Southern African Operations

Revenue from the southern African operations has increased by 4.7% and has been negatively impacted by the decline in activity with paid patient days (PPDs) declining by 1% and the loss of the Gauteng Mental Health contract in the Healthcare Services division in July 2016.

Ebitda margins for the period declined to 26.0% from 27.7% in 2016, due to the impact of the lower activities and the resultant lower occupancies, an increase in discounts for volumes and cost pressures.

Overall, lower activity volumes have been due to limited or no growth in the private healthcare market, a greater than expected slowdown in the South African economy, the group said.

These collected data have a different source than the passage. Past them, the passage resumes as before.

Definition normalizeTelegram (now : Z) (event : RawEvent) : normalize_error + Message :=
  with_payload telegram_fields Tg.zero event (λ payload,
    let msg := baseMessage now event ProviderTelegram in
    let msg := default_id (firstNonEmpty [formatInt (Tg.MessageID payload); formatInt (Tg.UpdateID payload)]) msg in
    let msg := prefer_time (Tg.Date payload) msg in
    let msg := Ms.set_Conversation
      (Cv.set_ExternalID (formatInt (Tg.ChatID payload))
        (Cv.set_DisplayName (firstNonEmpty [Tg.ChatTitle payload; Tg.ChatUsername payload])
          (Cv.set_IsGroup (group_chat (Tg.ChatType payload)) Cv.zero))) msg in
    let msg := Ms.set_Sender (named_sender (formatInt (Tg.FromID payload)) (Tg.FirstName payload)
      (Tg.LastName payload) (Tg.FromUsername payload)) msg in
    let text := firstNonEmpty [Tg.Text payload; Tg.Caption payload] in
    let msg := Ms.set_Content
      ((if text <>s "" then [text_block text] else []) ++
       match last (Tg.Photo payload) with
       | Some photo => [unknown_block "[image]" {["telegram_photo" := WJson photo]}]
       | None => []
       end ++
       match Tg.Document payload with
       | Some doc =>
           [Cb.set_Filename (TgD.FileName doc) (Cb.set_MimeType (TgD.MimeType doc) (Cb.set_SizeBytes (TgD.FileSize doc)
             (unknown_block ("[file: " +:+ firstNonEmpty [TgD.FileName doc; TgD.FileID doc] +:+ "]")
               {["telegram_file_id" := WStr (TgD.FileID doc)]})))]
       | None => []
       end) msg in
    normalizeAndValidate now msg).

Definition qq_block (attachment : QQAttachment) : ContentBlock :=
  let type := QqA.ContentType attachment in
  let blockType :=
    if HasPrefix type "image/" then ContentTypeImage
    else if HasPrefix type "video/" then ContentTypeVideo
    else if HasPrefix type "audio/" then ContentTypeAudio
    else ContentTypeFile in
  Cb.mk blockType "" "" (QqA.URL attachment) (QqA.Filename attachment) type (QqA.Size attachment) ∅.

Definition normalizeQQ (now : Z) (event : RawEvent) : normalize_error + Message :=
  with_payload qq_fields Qq.zero event (λ payload,
    let msg := baseMessage now event ProviderQQ in
    let msg := default_id (Qq.ID payload) msg in
    let msg := prefer_time (unixFromRFC3339 (Qq.Timestamp payload)) msg in
    let chatID := firstNonEmpty [Qq.GroupID payload; Qq.ChannelID payload; Qq.AuthorID payload] in
    let msg := Ms.set_Conversation
      (Cv.set_ExternalID chatID (Cv.set_IsGroup (Qq.GroupID payload <>s "") Cv.zero)) msg in
    let msg := Ms.set_Sender (Sn.mk (Qq.AuthorID payload) [] (Qq.AuthorUsername payload) "" "human") msg in
    let msg := Ms.set_Content
      ((if TrimSpace (Qq.Content payload) <>s "" then [text_block (Qq.Content payload)] else []) ++
       map qq_block (Qq.Attachments payload)) msg in
    normalizeAndValidate now msg).

Definition mention_wire (m : FeishuMention) : wire :=
  WStruct [("key", WStr (FsM.Key m));
    ("id", WStruct [("open_id", WStr (FsM.OpenID m)); ("union_id", WStr (FsM.UnionID m)); ("user_id", WStr (FsM.UserID m))]);
    ("name", WStr (FsM.Name m))].

Definition normalizeFeishu (now : Z) (event : RawEvent) : normalize_error + Message :=
  with_payload feishu_fields Fs.zero event (λ payload,
    let msg := baseMessage now event ProviderFeishu in
    let msg := default_id (firstNonEmpty [Fs.MessageID payload; Fs.EventID payload]) msg in
    let msg := prefer_time (unixFromMillisString (Fs.CreateTime payload)) msg in
    let group := Fs.ChatType payload =s "group" in
    let text := feishuContentText (Fs.MessageType payload) (Fs.Content payload) in
    let text := if group then StripFeishuMentions text (from_opt [] (Fs.Mentions payload)) else text in
    let msg := Ms.set_Conversation
      (Cv.set_ExternalID (Fs.ChatID payload) (Cv.set_IsGroup group
        (Cv.set_ExternalThreadID (Fs.RootID payload) (Cv.set_RootMessageID (Fs.RootID payload) Cv.zero)))) msg in
    let ids := [Fs.UnionID payload; Fs.OpenID payload; Fs.UserID payload] in
    let msg := Ms.set_Sender
      (Sn.mk (firstNonEmpty ids) ids "" "" (firstNonEmpty [Fs.SenderType payload; "human"])) msg in
    let msg := Ms.set_Content
      [Cb.set_Type_ (mapFeishuContentType (Fs.MessageType payload) text) (Cb.set_Text text Cb.zero)] msg in
    let metadata := <["mentions" :=
      match Fs.Mentions payload with Some l => WList (map mention_wire l) | None => WJson JNull end]> (Ms.Metadata msg) in
    let msg := Ms.set_Metadata (<["message_type" := WStr (Fs.MessageType payload)]> metadata) msg in
    normalizeAndValidate now msg).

“The lower PPD volumes resulted in weighted occupancy levels reducing from 69.9% during the comparable period in 2016 to 68.1%. While PPDs remain low, these activity numbers represent an improvement in the PPDs as of end February 2017 due to better trading during March 2017, as well as Easter being in April in 2017 as opposed to March in 2016,” explained Meyer.

The group plans to add over 100 acute hospital brownfield beds in the next six months. Despite the lower trading in the southern Africa Hospitals division, the Complementary Services division continues to show good growth with revenue increasing by 22.7%.

In addition, the complementary services business will grow through the addition of 22 mental health beds, 10 renal stations and one oncology unit. Further growth will come from the mental health beds added.

“General market conditions in southern Africa are not expected to improve substantially in the foreseeable future and we expect continued pressure on acute hospital volumes. However, the group is well positioned to continue driving its complementary services business through expansion in southern Africa and through Alliance Medical," concluded Meyer.